Cash and cash equivalents
-------------------------
The Company considers all highly liquid debt instruments purchased with
an original maturity of three months or less to be cash equivalents.
The Company maintains cash accounts which at times may exceed federally
insured limits. The Company has not experienced any losses from
maintaining cash accounts in excess of federally insured limits.

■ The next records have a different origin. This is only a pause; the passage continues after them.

Lemma elem_of_merged es e :
  NoDup (entry_key <$> es) → Forall (λ e, matches_key scan (entry_key e) = true) es →
  e ∈ collect_record_entries_for_scan_page overlay scan (Some es) ↔
  match overlay !! entry_key e with
  | Some oe => matches_key scan (entry_key e) = true ∧ oe = Some e
  | None => e ∈ es
  end.
Proof.
  intros Hnd Hall. unfold collect_record_entries_for_scan_page.
  rewrite elem_of_map_values by (by apply page_map_keyed). rewrite page_map_lookup by done. simpl.
  assert (foldl (page_insert scan) ∅ es !! entry_key e = Some e ↔ e ∈ es) as Hes.
  { rewrite page_insert_lookup by done. rewrite lookup_empty. naive_solver. }
  destruct (overlay !! entry_key e) as [oe|]; [|done].
  destruct (matches_key scan (entry_key e)) eqn:Hm; [naive_solver|].
  rewrite Hes. split; [|naive_solver]. intros He. rewrite Forall_forall in Hall.
  apply Hall in He. congruence.
Qed.

Lemma merged_in_order es :
  in_order (reverse_ scan)
    (arranged (reverse_ scan) (collect_record_entries_for_scan_page overlay scan (Some es))).
Proof.
  apply arranged_in_order. unfold collect_record_entries_for_scan_page.
  rewrite map_values_keys by (by apply page_map_keyed). apply btree_keys_NoDup.
Qed.

(** No matching key is deleted in the overlay. *)
Hypothesis Hlive : ∀ k, matches_key scan k = true → overlay !! k ≠ Some None.

Lemma merged_covers es :
  NoDup (entry_key <$> es) → Forall (λ e, matches_key scan (entry_key e) = true) es →
  ∀ k, k ∈ entry_key <$> es →
    k ∈ entry_key <$> collect_record_entries_for_scan_page overlay scan (Some es).
Proof.
  intros Hnd Hall k Hk. apply list_elem_of_fmap in Hk as (e & -> & He).
  assert (matches_key scan (entry_key e) = true) as Hm by (rewrite Forall_forall in Hall; eauto).
  destruct (overlay !! entry_key e) as [[e'|]|] eqn:E.
  - apply list_elem_of_fmap. exists e'. assert (entry_key e' = entry_key e) as Hk by (by apply Hkey).
    split; [done|]. apply elem_of_merged; [done..|]. by rewrite Hk, E.
  - by destruct (Hlive _ Hm).
  - apply list_elem_of_fmap. exists e. split; [done|]. apply elem_of_merged; [done..|]. by rewrite E.
Qed.

(** A page longer than the limit already determines the answer. *)
Lemma first_page_enough L n x :
  in_order (reverse_ scan) L → Forall (λ e, matches_key scan (entry_key e) = true) L →
  L !! n = Some x →
  let A := arranged (reverse_ scan) (collect_record_entries_for_scan_page overlay scan (Some (take (S n) L))) in
  let B := arranged (reverse_ scan) (collect_record_entries_for_scan_page overlay scan (Some L)) in
  take (S n) A = take (S n) B ∧ S n ≤ length A ∧ S n ≤ length B.
Proof.
  intros Hord Hall Hx A B. set (rev := reverse_ scan) in *.
  assert (∀ l, in_order rev l → NoDup (entry_key <$> l)) as Hkeys.
  { intros l Hl. induction Hl as [|y l Hl IH Hy]; [constructor|]. simpl. constructor; [|done].
    intros (z & Ez & Hz)%list_elem_of_fmap. rewrite Forall_forall in Hy. apply Hy in Hz.
    rewrite Ez in Hz. by apply dir_lt_irrefl in Hz. }
  assert (in_order rev (take (S n) L)) as Hord'.
  { unfold in_order in *. rewrite <-(take_drop (S n) L) in Hord. by eapply StronglySorted_app_1_l. }
  assert (Forall (λ e, matches_key scan (entry_key e) = true) (take (S n) L)) as Hall'.
  { by apply Forall_take. }
  assert (∀ e, e ∈ L → upto rev (entry_key x) e → e ∈ take (S n) L) as Hup.
  { intros e He Hu. rewrite <-(take_drop (S n) L) in He. apply elem_of_app in He as [?|He]; [done|].
    apply (in_order_beyond _ _ _ _ Hord Hx) in He as [_ He]. done. }
  apply (take_upto rev (entry_key x)); [apply merged_in_order..| |].
  - intros e Hu. unfold A, B. rewrite !arranged_perm, !elem_of_merged by auto.
    destruct (overlay !! entry_key e); [done|]. split; [|by auto]. intros He.
    rewrite <-(take_drop (S n) L). apply elem_of_app. by left.
  - assert (S n = length (entry_key <$> take (S n) L)) as ->.
    { rewrite length_fmap, length_take. apply lookup_lt_Some in Hx. lia. }
    rewrite <-(length_fmap entry_key (filter _ A)). apply submseteq_length, NoDup_submseteq; [by apply Hkeys|].
    intros k Hk. pose proof (merged_covers _ (Hkeys _ Hord') Hall' _ Hk) as Hc.
    apply list_elem_of_fmap in Hc as (e & -> & He). apply list_elem_of_fmap_2.
    apply list_elem_of_filter. split; [|unfold A; by rewrite arranged_perm].
    intros Hlt. apply list_elem_of_fmap in Hk as (e' & Ee & He').
    assert (e' ∈ drop (S n) L) as Hd.
    { apply (in_order_beyond _ _ _ _ Hord Hx). split; [|by rewrite <-Ee].
      rewrite <-(take_drop (S n) L). apply elem_of_app. by left. }
    rewrite <-(take_drop (S n) L) in Hord. apply Hkeys in Hord. rewrite fmap_app in Hord.
    apply NoDup_app in Hord as (_ & Hdis & _).
    apply (Hdis (entry_key e')); by apply list_elem_of_fmap_2.
Qed.
End merge_page.

Lemma page_limit_small lim : (Z.of_nat lim < u64_max)%Z → page_limit_of lim = S lim.
Proof. unfold page_limit_of, sat_add. lia. Qed.

Lemma record_scan_result_prefix A B scan lim :
  limit scan = Some lim →
  take (S lim) (arranged (reverse_ scan) A) = take (S lim) (arranged (reverse_ scan) B) →
  S lim ≤ length (arranged (reverse_ scan) A) → S lim ≤ length (arranged (reverse_ scan) B) →
  record_scan_result A scan = record_scan_result B scan.
Proof.
  intros Hlim E HA HB. rewrite !record_scan_result_arranged, Hlim. cbv zeta.
  set (a := arranged _ A) in *. set (b := arranged _ B) in *.
  rewrite !(proj2 (Nat.ltb_lt _ _)) by lia.
  assert (take lim a = take lim b) as ->.
  { replace lim with (min lim (S lim)) by lia. by rewrite <-!take_take, E. }
  assert (head (drop lim a) = head (drop lim b)) as ->; [|done].
  rewrite !head_lookup, !lookup_drop, Nat.add_0_r.
  rewrite <-(lookup_take_lt a (S lim)), E, lookup_take_lt by lia. done.
Qed.
Definition open_bucket (p : fpath) (buckets : open_buckets) : D (DirectIndexBucket * bool) :=
  match buckets !! p with
  | Some b => mret b
  | None => b ← read_direct_index_bucket_path p; mret (b, false)
  end.

Definition remove_from_bucket (buckets : open_buckets) (key : string) : D open_buckets :=
  b ← open_bucket (direct_index_path key) buckets;
  mret (<[direct_index_path key :=
    if decide (is_Some (b.1 !! key)) then (delete key b.1, true) else b]> buckets).

(** [!=] between entries is structural: the entries of one key have one rank, so
the two zeros, which IEEE equality would identify, do not meet here. *)
Definition insert_into_bucket (t : StorageTransaction) (buckets : open_buckets) (key : string)
    : D open_buckets :=
  match tx_direct_indexes t !! key with
  | None => mret buckets
  | Some entry =>
      b ← open_bucket (direct_index_path key) buckets;
      mret (<[direct_index_path key :=
        if decide (b.1 !! key = Some entry) then b else (<[key := entry]> b.1, true)]> buckets)
  end.

Fixpoint fold_buckets (f : open_buckets → string → D open_buckets) (keys : list string)
    (buckets : open_buckets) : D open_buckets :=
  match keys with
  | [] => mret buckets
  | key :: rest => buckets ← f buckets key; fold_buckets f rest buckets
  end.

Definition write_bucket (mode : SegmentWriteMode) (entry : fpath * (DirectIndexBucket * bool))
    : D unit :=
  let '(p, (bucket, changed)) := entry in
  if negb changed then mret tt
  else if decide (bucket = ∅) then
    there ← file_exists p;
    if there : bool then _ ← remove_file p; mret tt else mret tt
  else write_file p (FileBucket bucket) mode.

Definition path_key_le {V} (x y : fpath * V) : Prop := path_le x.1 y.1.

#[global] Instance path_key_le_dec {V} : RelDecision (@path_key_le V).
Proof. intros x y. unfold path_key_le. apply _. Defined.

(** The keys inserted: those of every manifest of the transaction. *)
Definition inserted_keys (t : StorageTransaction) : list string :=
  btree_list (tx_node_indexes t) ≫= λ entry, direct_index_keys entry.2.
Lemma direct_index_path_shape k : json_path (direct_index_path k) ∧ head (direct_index_path k) = Some "indexes".
Proof.
  unfold direct_index_path. destruct (direct_index_key_parts k) as [[[p s] n]|].
  - split; [|done]. by eexists [_; _; _; _], _.
  - split; [|done]. destruct (split_on_cons "/" k) as (x & xs & ->). rewrite fmap_cons, reverse_cons.
    destruct (reverse (safe_direct_index_component <$> xs) ++ _) as [|name up] eqn:E; [by destruct (reverse _)|].
    destruct (set_extension_json_ex name) as [s ->]. exists ("indexes" :: reverse up), s.
    by rewrite reverse_cons.
Qed.

(** * Cells *)

Inductive cell :=
  | CFile (p : fpath)
  | CIndex (key : string).

Inductive cell_value :=
  | VContent (c : content)
  | VEntry (e : DirectScalarIndexEntry).

#[global] Instance cell_eq_dec : EqDecision cell.
Proof. solve_decision. Defined.

Definition cell_get (fs : gmap fpath content) (c : cell) : option cell_value :=
  match c with
  | CFile p => VContent <$> fs !! p
  | CIndex k =>
      match fs !! direct_index_path k with
      | Some (FileBucket b) => VEntry <$> b !! k
      | _ => None
      end
  end.

(** The files a commit writes whole. *)
Definition store_path (p : fpath) : Prop :=
  json_path p ∧ head p ≠ Some "indexes" ∧ head p ≠ Some "journal" ∧ p ≠ checkpoint_path.

Definition tracked (c : cell) : Prop :=
  match c with CFile p => store_path p | CIndex _ => True end.

Definition assignment : Type := cell * option cell_value.
(* ===== verification/Recovery.v ===== *)
(** Crash safety of the segment file store: whatever change the disk fails at, and
whatever becomes of the files materialized from the journal, recovery restores
exactly the committed transactions. *)
From stdpp Require Import base gmap sets list strings sorting.
From Stdlib Require Import ZArith Lia.
From S2P Require Import Prelude Clock Value Crdt OpQueue Paths Records Keys Engine Segment Cells.

Abbreviation payload_id p := (tx_id (pl_transaction p)).

Section recovery.
Context `{StoreEnv, SegmentEnv}.

(** * Names of journal files *)



Lemma parse_digits_width w n acc :
  (0 ≤ n < 10 ^ Z.of_nat w)%Z → parse_digits (dec_width w n) acc = Some (acc * 10 ^ Z.of_nat w + n)%Z.
Proof.
  revert n acc. induction w as [|w IH]; intros n acc Hn.
  { simpl in *. f_equal. lia. }
  rewrite Nat2Z.inj_succ, Z.pow_succ_r in * by lia. cbn [dec_width parse_digits].
  set (p := (10 ^ Z.of_nat w)%Z) in *. assert (0 < p)%Z by (apply Z.pow_pos_nonneg; lia).
  assert (0 ≤ n / p < 10)%Z as Hd by (split; [apply Z.div_pos|apply Z.div_lt_upper_bound]; lia).
  rewrite dec_digit_spec by done. replace (48 + n / p - 48)%Z with (n / p)%Z by lia.
  rewrite (proj2 (Z.leb_le 0 _)), (proj2 (Z.leb_le _ 9)) by lia. simpl.
  rewrite IH by (apply Z.mod_pos_bound; lia). f_equal. pose proof (Z.div_mod n p ltac:(lia)). lia.
Qed.

Lemma dec_width_cons w n : ∃ d rest, dec_width (S w) n = String (dec_digit d) rest ∧ d = (n / 10 ^ Z.of_nat w)%Z.
Proof. by do 2 eexists. Qed.
(* ===== verification/Vacuum.v ===== *)
(** Vacuuming the segment file store ([SegmentFileStore::vacuum] of
[src/src/engine.rs]): the checkpoint, the removal of files that the transaction
does not list, and the pruning of the journal.

[read_dir] gives a directory's files in no particular order; the order of the file
map stands for it.  Empty directories are not represented, so their removal is not
either. *)
From stdpp Require Import base gmap sets list strings sorting.
From Stdlib Require Import ZArith Lia.
From S2P Require Import Prelude Clock Value Crdt OpQueue Paths Records Keys Engine Segment.

Record StorageVacuumReport := mkVacuumReport {
  removed_node_files : nat;
  removed_auth_files : nat;
  removed_index_manifests : nat;
  removed_direct_index_files : nat;
  pruned_journal_files : nat
}.

(** [Path::file_stem]. *)
Definition file_stem (name : string) : string :=
  match before_last_dot name with
  | Some stem => if decide (stem = "") then name else stem
  | None => name
  end.

(** The files right in a directory. *)
Definition in_dir (dir : string) (p : fpath) : option string :=
  match p with [x; name] => if decide (x = dir) then Some name else None | _ => None end.

Definition dir_files (dir : string) (d : Disk) : list (string * content) :=
  omap (λ e, (λ name, (name, e.2)) <$> in_dir dir e.1) (map_to_list (files d)).

Section vacuum.
Context `{StoreEnv, SegmentEnv} (store : SegmentFileStore).

(** The loop of [vacuum_files_for_dir]. *)
Fixpoint vacuum_names (dir : string) (live : gset string) (names : list string) (removed : nat) : D nat :=
  match names with
  | [] => mret removed
  | name :: rest =>
      match decode_component (file_stem name) with
      | Err _ => vacuum_names dir live rest removed
      | Ok decoded =>
          if decide (decoded ∈ live) then vacuum_names dir live rest removed
          else _ ← remove_file [dir; name]; vacuum_names dir live rest (S removed)
      end
  end.

Definition vacuum_files_for_dir (dir : string) (live : gset string) : D nat :=
  names ← look (λ d, (dir_files dir d).*1);
  vacuum_names dir live names 0.

(** [collect_files] on [indexes/direct]. *)
Definition in_direct_index (p : fpath) : bool :=
  match p with x :: y :: _ :: _ => bool_decide (x = "indexes" ∧ y = "direct") | _ => false end.

Definition direct_index_files (d : Disk) : list fpath :=
  filter (λ p, in_direct_index p = true) (map_to_list (files d)).*1.

Fixpoint vacuum_buckets (live : gset string) (paths : list fpath) (removed : nat) : D nat :=
  match paths with
  | [] => mret removed
  | p :: rest =>
      bucket ← read_direct_index_bucket_path p;
      let kept : DirectIndexBucket := filter (λ e, e.1 ∈ live) bucket in
      if decide (kept = ∅) then
        _ ← remove_file p; vacuum_buckets live rest (S removed)
      else
        _ ← (if decide (size kept = size bucket) then mret tt
             else write_file store p (FileBucket kept) Configured);
        vacuum_buckets live rest removed
  end.

Fixpoint prune_names (checkpoint : Z) (names : list string) (removed : nat) : D nat :=
  match names with
  | [] => mret removed
  | name :: rest =>
      match journal_file_key name with
      | None => prune_names checkpoint rest removed
      | Some (tx, _) =>
          if (tx <=? checkpoint)%Z then
            there ← remove_file ["journal"; name];
            prune_names checkpoint rest (if there : bool then S removed else removed)
          else prune_names checkpoint rest removed
      end
  end.

Definition prune_journal_through (checkpoint : Z) : D nat :=
  names ← look (λ d, (journal_dir d).*1);
  prune_names checkpoint names 0.

Definition vacuum (t : StorageTransaction) : D StorageVacuumReport :=
  let checkpoint := sat_sub (tx_id t) 1 in
  _ ← match durability store with
      | Full =>
          payload ← build_commit_payload t;
          _ ← materialize_commit_payload_with_mode store payload Checkpoint;
          write_checkpoint store payload checkpoint
      | _ => mret tt
      end;
  nodes ← vacuum_files_for_dir "nodes" (dom (tx_nodes t));
  auth ← vacuum_files_for_dir "auth" (dom (tx_auth_meta t));
  manifests ← vacuum_files_for_dir "node_indexes" (dom (tx_node_indexes t));
  paths ← look direct_index_files;
  direct ← vacuum_buckets (dom (tx_direct_indexes t)) paths 0;
  pruned ← match durability store with
           | Full => prune_journal_through checkpoint
           | _ => prune_journal_with_report store
           end;
  mret (mkVacuumReport nodes auth manifests direct pruned).
End vacuum.
(* ===== verification/Inner.v ===== *)
(** The database state behind the lock ([Inner] of [src/src/db.rs]) and the
operations on it: journaling, applying operations, loading nodes from storage,
resolving paths, and writing, with the state explicit and errors as values that
keep the writes made before them. *)
From stdpp Require Import base gmap sets list strings sorting pretty.
From Stdlib Require Import ZArith Lia.
From S2P Require Import Prelude Clock Value Crdt Merge OpQueue RelIndex Paths Records Input.

(** [TransactionJournal]. *)
Record TransactionJournal := mkJournal {
  j_clock : HybridClock;
  j_nodes : gmap string (option NodeState);
  j_overlay : Overlay;
  j_pending : OperationQueueUndo;
  j_unflushed : OperationQueueUndo;
  j_missing : gmap string bool;
  j_scheduled : gmap string bool;
  j_rel_sources : gset string;
  j_rel_pending : gset string
}.

(** [Inner], the fields the modelled operations read or write.  [record_overlay]
and [record_overlay_node_keys] are the two maps of [overlay]; [max_pending_ops]
is the one of [limits]; [ticks] counts the readings of the wall clock. *)
Record Inner := mkInner {
  clock : HybridClock;
  nodes : gmap string NodeState;
  overlay : Overlay;
  pending_ops : CompactedOperations;
  unflushed_ops : CompactedOperations;
  missing_nodes : gset string;
  relationship_index : RelationshipIndex;
  scheduled_node_fetches : gset string;
  scope_policies : gmap string ScopePolicy;
  max_pending_ops : nat;
  transaction_journal : option TransactionJournal;
  ticks : nat
}.

Definition set_clock (x : HybridClock) (i : Inner) : Inner :=
  mkInner x (nodes i) (overlay i) (pending_ops i) (unflushed_ops i) (missing_nodes i)
    (relationship_index i) (scheduled_node_fetches i) (scope_policies i) (max_pending_ops i)
    (transaction_journal i) (ticks i).
Definition set_nodes (x : gmap string NodeState) (i : Inner) : Inner :=
  mkInner (clock i) x (overlay i) (pending_ops i) (unflushed_ops i) (missing_nodes i)
    (relationship_index i) (scheduled_node_fetches i) (scope_policies i) (max_pending_ops i)
    (transaction_journal i) (ticks i).
Definition set_overlay (x : Overlay) (i : Inner) : Inner :=
  mkInner (clock i) (nodes i) x (pending_ops i) (unflushed_ops i) (missing_nodes i)
    (relationship_index i) (scheduled_node_fetches i) (scope_policies i) (max_pending_ops i)
    (transaction_journal i) (ticks i).
Definition set_pending_ops (x : CompactedOperations) (i : Inner) : Inner :=
  mkInner (clock i) (nodes i) (overlay i) x (unflushed_ops i) (missing_nodes i)
    (relationship_index i) (scheduled_node_fetches i) (scope_policies i) (max_pending_ops i)
    (transaction_journal i) (ticks i).
Definition set_unflushed_ops (x : CompactedOperations) (i : Inner) : Inner :=
  mkInner (clock i) (nodes i) (overlay i) (pending_ops i) x (missing_nodes i)
    (relationship_index i) (scheduled_node_fetches i) (scope_policies i) (max_pending_ops i)
    (transaction_journal i) (ticks i).
Definition set_missing_nodes (x : gset string) (i : Inner) : Inner :=
  mkInner (clock i) (nodes i) (overlay i) (pending_ops i) (unflushed_ops i) x
    (relationship_index i) (scheduled_node_fetches i) (scope_policies i) (max_pending_ops i)
    (transaction_journal i) (ticks i).
Definition set_relationship_index (x : RelationshipIndex) (i : Inner) : Inner :=
  mkInner (clock i) (nodes i) (overlay i) (pending_ops i) (unflushed_ops i) (missing_nodes
    i) x (scheduled_node_fetches i) (scope_policies i) (max_pending_ops i)
    (transaction_journal i) (ticks i).
Definition set_scheduled_node_fetches (x : gset string) (i : Inner) : Inner :=
  mkInner (clock i) (nodes i) (overlay i) (pending_ops i) (unflushed_ops i) (missing_nodes
    i) (relationship_index i) x (scope_policies i) (max_pending_ops i) (transaction_journal
    i) (ticks i).
Definition set_scope_policies (x : gmap string ScopePolicy) (i : Inner) : Inner :=
  mkInner (clock i) (nodes i) (overlay i) (pending_ops i) (unflushed_ops i) (missing_nodes
    i) (relationship_index i) (scheduled_node_fetches i) x (max_pending_ops i)
    (transaction_journal i) (ticks i).
Definition set_max_pending_ops (x : nat) (i : Inner) : Inner :=
  mkInner (clock i) (nodes i) (overlay i) (pending_ops i) (unflushed_ops i) (missing_nodes
    i) (relationship_index i) (scheduled_node_fetches i) (scope_policies i) x
    (transaction_journal i) (ticks i).
Definition set_transaction_journal (x : option TransactionJournal) (i : Inner) : Inner :=
  mkInner (clock i) (nodes i) (overlay i) (pending_ops i) (unflushed_ops i) (missing_nodes
    i) (relationship_index i) (scheduled_node_fetches i) (scope_policies i) (max_pending_ops
    i) x (ticks i).
Definition set_ticks (x : nat) (i : Inner) : Inner :=
  mkInner (clock i) (nodes i) (overlay i) (pending_ops i) (unflushed_ops i) (missing_nodes
    i) (relationship_index i) (scheduled_node_fetches i) (scope_policies i) (max_pending_ops
    i) (transaction_journal i) x.

(** What a storage engine is asked ([IncrementalStore]); [stored_ids] are the
nodes it holds. *)
Record StorageEngine := mkEngine {
  get_node : NodeId → result (option NodeState);
  scan_record_entries : record_source;
  stored_ids : gset string
}.

(** What lies outside the repository or the lock: the wall clock (its [n]-th
reading), the hash of record keys, the storage engine, which does not change
while an operation runs, how a stored scalar is shown ([materialize_scalar]: the
value itself, or the verified payload with the [crypto] feature), and the
printing of a value in an error message. *)
Class Env := {
  now_millis : nat → Z;
  blake3_hex : string → string;
  storage_engine : option StorageEngine;
  materialize_scalar : string → json → json;
  json_display : json → string
}.

(** What the model relies on of a storage engine: a node is stored under its id,
and the ids it answers for are finitely many. *)
Class EnvLaws `{Env} := {
  stored_under_id : ∀ e n st, storage_engine = Some e → get_node e n = Ok (Some st) → id st = n;
  stored_listed : ∀ e n st, storage_engine = Some e → get_node e n = Ok (Some st) → n ∈ stored_ids e
}.

(** * State and errors *)

Definition M (A : Type) : Type := Inner → Inner * result A.

#[global] Instance M_ret : MRet M := λ A a i, (i, Ok a).
#[global] Instance M_bind : MBind M := λ A B f m i,
  match m i with
  | (i', Ok a) => f a i'
  | (i', Err e) => (i', Err e)
  end.

Definition throw {A} (e : PrimadbError) : M A := λ i, (i, Err e).
Definition lift {A} (r : result A) : M A := λ i, (i, r).
Definition modify (f : Inner → Inner) : M unit := λ i, (f i, Ok tt).
Definition embed {A} (f : Inner → Inner * A) : M A := λ i, let r := f i in (r.1, Ok r.2).
Definition gets {A} (f : Inner → A) : M A := λ i, (i, Ok (f i)).

Inductive OperationOrigin := Local | Remote.
Inductive OperationQueue := Pending | Unflushed.

#[global] Instance OperationOrigin_eq_dec : EqDecision OperationOrigin.
Proof. solve_decision. Defined.

(** * Journaling *)

Definition journal_node (node : NodeId) (i : Inner) : Inner :=
  match transaction_journal i with
  | None => i
  | Some j =>
      if decide (is_Some (j_nodes j !! node)) then i
      else set_transaction_journal (Some (mkJournal (j_clock j)
             (<[node := nodes i !! node]> (j_nodes j)) (j_overlay j) (j_pending j) (j_unflushed j)
             (j_missing j) (j_scheduled j) (j_rel_sources j) (j_rel_pending j))) i
  end.

Definition journal_missing_node (node : NodeId) (i : Inner) : Inner :=
  match transaction_journal i with
  | None => i
  | Some j =>
      if decide (is_Some (j_missing j !! node)) then i
      else set_transaction_journal (Some (mkJournal (j_clock j) (j_nodes j) (j_overlay j)
             (j_pending j) (j_unflushed j)
             (<[node := bool_decide (node ∈ missing_nodes i)]> (j_missing j))
             (j_scheduled j) (j_rel_sources j) (j_rel_pending j))) i
  end.

Definition journal_scheduled_node_fetch (node : NodeId) (i : Inner) : Inner :=
  match transaction_journal i with
  | None => i
  | Some j =>
      if decide (is_Some (j_scheduled j !! node)) then i
      else set_transaction_journal (Some (mkJournal (j_clock j) (j_nodes j) (j_overlay j)
             (j_pending j) (j_unflushed j) (j_missing j)
             (<[node := bool_decide (node ∈ scheduled_node_fetches i)]> (j_scheduled j))
             (j_rel_sources j) (j_rel_pending j))) i
  end.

Management believes that the Company does not have significant credit
risk related to its cash accounts.
Revenue and accounts receivable
-------------------------------
Ancillary services revenue is reported at the estimated net realizable
amounts due from residents, third party payors, and others. Management
services revenue is reported pursuant to the terms and amounts provided
by the associated management service contracts. Development services
revenue is generally realized on a fee for service basis recognized upon
completion of the service transaction.
The Company's credit risk with respect to accounts receivable is
concentrated in services related to the health care industry, which is
highly influenced by governmental regulations. This concentration of
credit risk is limited due to the number and types of entities comprising
the Company's customer base and their geographic distribution. The
Company routinely monitors its exposure to credit losses and maintains an
allowance for doubtful accounts.
The allowance for doubtful accounts is maintained at a level determined
to be adequate by management to provide for potential losses based upon
an evaluation of the accounts receivable. This evaluation considers such
factors as the age of receivables, the contract terms and the nature of
the contracted services.
Certain ancillary revenues are recorded based on standard
charges applicable to patients. Under Medicare, Medicaid
and other cost-based reimbursement programs, the provider is
reimbursed for services rendered to covered program patients
as determined by reimbursement formulas. The differences
between established billing rates and the amounts
reimbursable by the programs and patient payments are
recorded as contractual adjustments and deducted from
revenues.
Inventory
---------
Inventory is principally comprised of pharmaceutical and
medical supplies and is valued at the lower of cost (first-
in, first-out method) or market.
Property and equipment
----------------------
Property and equipment is stated at cost. The cost of
property and equipment is depreciated over the estimated
useful lives of the respective assets using primarily the
straight-line method. Property and equipment under capital
leases is amortized over the lives of the respective leases
or over the service lives of the assets. Leasehold
improvements are amortized over the lesser of the term of
the related lease or the estimated useful lives of the
assets.
Normal maintenance and repair costs are charged against
income. Major expenditures for renewals and betterment which
extend useful lives are capitalized. When property and
equipment is sold or otherwise disposed of, the asset
accounts and related accumulated depreciation or
amortization accounts are relieved, and any gain or loss is
included in operations.
The useful lives of property and equipment for purposes of
computing depreciation and amortization are:
Buildings 40 Years
Leasehold improvements 3 - 10 Years
Property and equipment
held under capital leases Life of Lease
Equipment 5 Years
Furniture and fixtures 3 - 7 Years
Intangible assets
-----------------
The Company evaluates the carrying value of its long-lived
assets and identifiable intangibles including contract
rights, leasehold rights, excess of cost over net assets
acquired and organization costs when events or changes in
circumstances indicate that the carrying amount of such
assets may not be recoverable. The review includes an
assessment of industry factors, contract retention periods,
cash flow projections and other factors the Company believes
are relevant.
Contract rights
---------------
Contract rights represent the value assigned to
management contracts obtained by the Company.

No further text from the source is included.